I was reading the following proof from a lecture note:
Theorem: Let X and Y be two projective non-singular curves which are birationally equivalent. Then they are isomorphic.
Proof: $X$ and $Y$ are birationally equivalent $\implies$ $\exists$ open sets $U \subseteq X$ and $V \subseteq Y$ such that there is an isomorphism $\phi: U \to V$. Since $Y$ is projective and $X$ is non-singular, we can obtain a morphism $\psi_1: X \to Y$ extending $\phi$. Similarly, there is morphism $\psi_2:Y \to X$ extending $\phi^{-1}$. Finally, X and Y are Hausdorff spaces and since $\psi_1\circ\psi_2:Y \to Y$ and $\psi_2\circ\psi_1: X \to X$ extend $\phi\circ\phi^{-1} = id_V$ and $\phi^{-1}\circ\phi = id_U$ respectively, we have $\psi_2\circ\psi_1 = id_Y$ and $\psi_1\circ\psi_2 = id_X$. Thus X and Y are isomorphic.
I'm completely fine with the Algebraic geometry part of the proof. What I'm struggling with is the Topology part. X is a Hausdorff space and $\psi_2\circ\psi_1: X \to X$ is an extension of $\phi^{-1}\circ\phi = id_U$ for open set $U \subseteq X$. Why does this imply $\psi_1\circ\psi_2 = id_X$? Can someone explain?

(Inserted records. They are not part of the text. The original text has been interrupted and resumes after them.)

Lemma keeps_done {A} mp (m : DM V E A) h :
  wpo True m (λ _ h', kept mp h h') (λ _ h', kept mp h h') h ->
  wpo True (_ ← m; mret None) (call_kept mp h) (λ _ h', call_failed mp h h') h.
Proof.
  intros Hm. apply wp_bind. eapply wp_conseq; [exact Hm| |].
  - intros a h' Hk. by apply wp_ret.
  - intros e h' [Ho Ht]. split; [done|by left].
Qed.
Lemma keeps_made mp (m : DM V E Z) h :
  typed_dict h mp -> wpo True m (λ c h', made h h' c) (λ _ h', unmade h h') h ->
  wpo True (c ← m; mret (Some c)) (call_kept mp h) (λ _ h', call_failed mp h h') h.
Proof.
  intros Hd Hm. apply wp_bind. eapply wp_conseq; [exact Hm| |].
  - intros c h' Hm'. pose proof Hm' as (Hc & (its & Ht & _) & Ho). pose proof (typed_present _ _ _ Hd Hc) as Hne.
    apply wp_ret. split_and!; [done| |done]. by eapply typed_other; [|exact Hne|apply Ht|].
  - intros e h' Hu. split; [|by right]. destruct Hu as [Hi [Ho|(c & Hc & _ & Ho)]].
    + by apply (typed_other (mp + 1) mp h); [|lia| |].
    + eapply typed_other; [done|by eapply typed_present|done|done].
Qed.
Lemma keeps_call steps fuel mp c h :
  (0 < fuel)%nat -> typed_dict h mp -> call_ok h c ->
  wpo True (run_call steps fuel mp c) (call_kept mp h) (λ _ h', call_failed mp h h') h.
Proof.
  intros Hf Hd Hc. destruct c; cbn [run_call]; first [apply keeps_made; [done|]|apply keeps_done].
  - by apply keeps_subscript.
  - by apply keeps_contains.
  - by apply keeps_ass_sub.
  - by apply keeps_ass_sub.
  - by apply dict_keeps_get.
  - by apply keeps_setdefault.
  - by apply keeps_pop.
  - by apply keeps_popitem.
  - by apply keeps_clear.
  - destruct Hc as (Hs & Ha & Hk). by apply keeps_update.
  - by apply copy_made.
  - destruct Hc as [Hs Hit]. apply fromkeys_made; [done| |done|done]. destruct Hd as (its & Hd & _). apply Hd.
  - by apply keeps_dict_subscript.
  - by apply keeps_lookup.
  - by apply keeps_unchecked.
Qed.

(** ** [setdefault] without a default *)

(** None is stored without a check. *)
Lemma setdefault_none_wp fuel mp key its h :
  dict_is h mp its -> (0 < fuel)%nat -> PyObject_TypeCheck key (gtp_type kparam) = true ->
  dget keq key (pairs its) = None ->
  wp (dict_setdefault_impl inst fuel mp [key])
    (λ v h', v = Py_None ∧ ∃ its' x, updated mp h h' its' x ∧ pairs its' = pairs its ++ [(key, Py_None)])
    (λ e _, e = PyErr MemoryError no_msg ∨ e = PyErr Foreign no_msg) h.
Proof.
  intros Hd Hf Hk Hg. unfold dict_setdefault_impl. apply wp_bind, wp_ret. apply wp_bind.
  unfold _PyClassLoader_CheckOneArg. change (Z.land Ci_Py_Sig_T0 Ci_Py_SIG_OPTIONAL =? 0) with true.
  rewrite andb_false_r. wp_step. eapply wp_lift; [done|]. rewrite Hk. apply wp_ret.
  apply wp_bind. eapply wp_conseq; [by apply (setdefault_wp Hwb fuel mp key Py_None h its)| |].
  - intros v h' (_ & its' & Hu & Hp). unfold setdefault_spec in Hp. rewrite Hg in Hp. injection Hp as -> Hp.
    apply wp_bind, wp_modify, wp_ret. split; [done|]. eexists its', _. split; [|done].
    apply (updated_incref _ _ _ _ Py_None Hu).
  - intros e h' [(_ & -> & _)|[-> _]]; auto.
Qed.
End safe.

My definition of Projective variety and curve: A subset $Y$ of $\mathbb{P}^n$ is an algebraic set if it is zero set of a homogeneous polynomial in $k[x_0,x_1,...,x_n]$. A projective variety is an irreducible algebraic set in $\mathbb{P}^n$ under Zariski topology. A projective curve is a projective variety of dimension 1.
Edit1: Is it true that open subset of a projective variety is always dense? Then I can see why the proof follows. But is this fact even true?

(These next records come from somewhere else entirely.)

(* ===== verification/MergeHi.v ===== *)
(** * Correctness of [merge_hi]

    The mirror image of [MergeLo]: the second run is in the buffer and the
    merged region fills up from its right end. *)

From stdpp Require Import base sets list numbers sorting.
From S2P Require Import Prelude Slices PyHeap SortSpec SortMem Gallop Merge MergeLo.

Section hi.
Context {V E : Type} {api : PyApi V E}.
Variable key_compare : compare_fn V E.
Variables (ordered : Prop) (P : V -> Prop) (lt : V -> V -> bool).
Hypothesis Hcmp : cmp_ok key_compare ordered P lt.
Variables (hv : bool) (pre post R0 : list (V * V)) (m : MergeState) (tlen : Z).
Hypothesis HP : Forall (λ c, P c.1) R0.
Hypothesis Hmax : Zlen R0 <= MAX_ITEMS.

#[local] Instance hi_swo : StrictWeakOrder lt := cmp_swo _ _ _ _ Hcmp.

(** [D] has been merged, [A] is left in place and [B] in the buffer. *)
Definition hi_ord (D A B : list (V * V)) : Prop :=
  sorted_cells lt (A ++ D) ∧ sorted_cells lt (B ++ D) ∧
  ∀ b B', B = b :: B' -> all_lt lt [b] A.

Lemma hi_ord_take_a D A1 A2 B :
  hi_ord D (A1 ++ A2) B -> all_lt lt B A2 -> hi_ord (A2 ++ D) A1 B.
Proof.
  intros (H1 & H2 & H3) H4. rewrite <- app_assoc in H1. split_and!; [done|..].
  - apply (sorted_app lt) in H1 as (_ & HAD & _).
    apply (sorted_app lt) in H2 as (HB & _ & HBD).
    apply (sorted_app lt). split_and!; [done|done|].
    apply all_le_app_r. split; [by apply (all_lt_all_le lt)|done].
  - intros b B' HB. pose proof (H3 b B' HB) as H5. apply all_lt_app_r in H5 as [? _]. done.
Qed.
Lemma hi_ord_take_b D A B1 B2 :
  hi_ord D A (B1 ++ B2) -> all_le lt A B2 -> hi_ord (B2 ++ D) A B1.
Proof.
  intros (H1 & H2 & H3) H4. rewrite <- app_assoc in H2. split_and!; [|done|].
  - apply (sorted_app lt) in H2 as (_ & HBD & _).
    apply (sorted_app lt) in H1 as (HA & _ & HAD).
    apply (sorted_app lt). split_and!; [done|done|]. apply all_le_app_r. done.
  - intros b B' ->. by apply (H3 b (B' ++ B2)).
Qed.

Definition hi_inv (l : merge_loc) (A B : list (V * V)) (s : sortst V E) : Prop :=
  ∃ h m' D G T2,
    s = st hv h (pre ++ A ++ G ++ D ++ post) (B ++ T2) m' ∧ ms_same m m' ∧
    l = ML (Slice Main (Zlen pre + Zlen A + Zlen G - 1))
           (Slice Main (Zlen pre + Zlen A - 1)) (Slice Tmp (Zlen B - 1))
           (Zlen A) (Zlen B) ∧
    Zlen G = Zlen B ∧ Zlen B + Zlen T2 = tlen ∧
    rearr ordered lt R0 (A ++ B ++ D) ∧ (ordered -> hi_ord D A B).

Lemma hi_inv_heap l A B s s' : hi_inv l A B s -> heap_only s s' -> hi_inv l A B s'.
Proof. intros (h & m' & D & G & T2 & -> & ?) [h' ->]. by exists h', m', D, G, T2. Qed.
Lemma hi_inv_na l A B s : hi_inv l A B s -> m_na l = Zlen A ∧ m_nb l = Zlen B.
Proof. by intros (h & m' & D & G & T2 & _ & _ & -> & _). Qed.
Lemma hi_inv_facts l A B s :
  hi_inv l A B s ->
  Zlen A + Zlen B <= MAX_ITEMS ∧ Forall (λ c, P c.1) A ∧ Forall (λ c, P c.1) B ∧
  (ordered -> sorted_cells lt A ∧ sorted_cells lt B).
Proof.
  intros (h & m' & D & G & T2 & _ & _ & _ & _ & _ & Hre & Ho).
  pose proof (rearr_Forall _ _ _ _ _ Hre HP) as HF. rewrite !Forall_app in HF.
  split_and!; [apply rearr_Zlen in Hre; zlia|naive_solver..|].
  intros Hord. destruct (Ho Hord) as (H1 & H2 & _).
  apply (sorted_app lt) in H1 as (H1 & _). by apply (sorted_app lt) in H2 as (H2 & _).
Qed.
Lemma wp_hi_min_gallop g l A B s Q X :
  hi_inv l A B s -> (∀ s', hi_inv l A B s' -> Q tt s') -> wp (set_min_gallop g) Q X s.
Proof.
  intros (h & m' & D & G & T2 & -> & [g' ->] & Hr) HQ. unfold set_min_gallop.
  apply wp_bind. unfold get_ms, wpo. cbn [ms st]. apply HQ.
  eexists h, _, D, G, T2. split; [done|]. split; [by exists g|done].
Qed.

(** The last elements of the two remaining runs. *)
Lemma wp_hi_key_a l A (y : V * V) B s Q X :
  hi_inv l (A ++ [y]) B s -> Q y.1 s -> wp (key_at (m_ssa l) 0) Q X s.
Proof.
  intros (h & m' & D & G & T2 & -> & _ & -> & _) HQ.
  eapply (wp_key_at _ _ _ _ _ _ _ (pre ++ A) y (G ++ D ++ post));
    [cbn; list_assoc|mlia|done].
Qed.
Lemma wp_hi_key_b l A B (z : V * V) s Q X :
  hi_inv l A (B ++ [z]) s -> Q z.1 s -> wp (key_at (m_ssb l) 0) Q X s.
Proof.
  intros (h & m' & D & G & T2 & -> & _ & -> & _) HQ.
  eapply (wp_key_at _ _ _ _ _ _ _ B z T2); [cbn; list_assoc|mlia|done].
Qed.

Edit2: I want to prove the above theorem using the following lemma:
Let $X$ be a curve, $Y$ a projective variety and $P \in X$ a non-singular point. Any rational map $\phi: X \to Y$ is defined at $P$.
As you can see, the above proof used this lemma when it said "we can obtain a morphism $\psi_1: X \to Y$ extending $\phi$". So even if the above proof doesn't make sense, can you give another easy proof of this theorem that uses the above lemma (with the definition of projective curve I've mentioned)?

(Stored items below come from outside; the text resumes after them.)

(** The type of an object of a built-in type does not change. *)
Lemma assert_types_pass t h0 (h : heap V E) (Q : unit -> heap V E -> Prop) X :
  builtin_type t = true -> py_type v h0 = t -> py_type w h0 = t -> Q tt h ->
  wp (assert_types t v w) Q X h.
Proof.
  intros Ht Hv' Hw' HQ. unfold assert_types. wp_step. apply wp_get.
  apply wp_bind, wp_assert; [|apply wp_assert; [|done]]; apply bool_decide_eq_true; subst t.
  - by apply py_type_stable.
  - rewrite <- Hw' in Ht |- *. by apply py_type_stable.
Qed.
Lemma latin_answers h0 :
  py_type v h0 = PyUnicode_Type -> py_type w h0 = PyUnicode_Type ->
  str_data v ≠ None -> str_data w ≠ None -> answers_lt unsafe_latin_compare.
Proof.
  intros Htv Htw Ha Hb h. destruct (str_data v) as [a|] eqn:Ea; [|done].
  destruct (str_data w) as [b|] eqn:Eb; [|done]. unfold unsafe_latin_compare.
  wp_step. apply (assert_types_pass _ h0); [done..|]. rewrite Ea, Eb. wp_step. apply wp_ret. wp_step. apply wp_ret.
  apply wp_ret. intros Ho. rewrite memcmp_lex. by rewrite (doc_latin _ _ (Hdoc Ho) v w h0 a b); auto.
Qed.
Lemma long_answers h0 :
  py_type v h0 = PyLong_Type -> py_type w h0 = PyLong_Type ->
  long_compact v ≠ None -> long_compact w ≠ None -> answers_lt unsafe_long_compare.
Proof.
  intros Htv Htw Ha Hb h. destruct (long_compact v) as [a|] eqn:Ea; [|done].
  destruct (long_compact w) as [b|] eqn:Eb; [|done]. unfold unsafe_long_compare.
  wp_step. apply (assert_types_pass _ h0); [done..|]. rewrite Ea, Eb. wp_step. apply wp_ret. wp_step. apply wp_ret.
  apply wp_ret. intros Ho. by rewrite (doc_long _ _ (Hdoc Ho) v w h0 a b); auto.
Qed.
Lemma float_answers h0 :
  py_type v h0 = PyFloat_Type -> py_type w h0 = PyFloat_Type ->
  answers_lt unsafe_float_compare.
Proof.
  intros Htv Htw h. unfold unsafe_float_compare.
  wp_step. apply (assert_types_pass _ h0); [done..|]. apply wp_ret. intros Ho.
  by rewrite (doc_float _ _ (Hdoc Ho) v w h0); auto.
Qed.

For the question you ask in edit 1, any open subset of an irreducible topological space is dense. As your definition of variety includes irreducibility, the answer is yes.
For the method of solution of the problem using the fact you wrote in your second edit, the key statement is that the locus of agreement of two morphisms of varieties is closed(*). The strategy of the outlined proof is fine - if we let $U\subset X$ and $W\subset Y$ be the open sets where our rational morphisms $f_1:X\dashrightarrow Y$ and $f_2:Y\dashrightarrow X$ are defined, then $f_1\circ f_2: Y\to Y$ and $f_2\circ f_1:X\to X$ are rational maps which are equal to the identity on some open subset of $Y$ and $X$ respectively. By the lemma, $f_1\circ f_2$ and $f_2\circ f_1$ can be extended to honest morphisms $Y\to Y$ and $X\to X$. But this means that $f_1\circ f_2$ and $id_Y$ coincide on a dense open subset, so they're equal; similar reasoning for $f_2\circ f_1$ and $id_X$ gives that $X\cong Y$.
(*) This statement needs further conditions to be true once we upgrade to schemes - see here once you're at that level. If the quoted proof had said "separated" instead of Hausdorff, that would be a nod to this fact.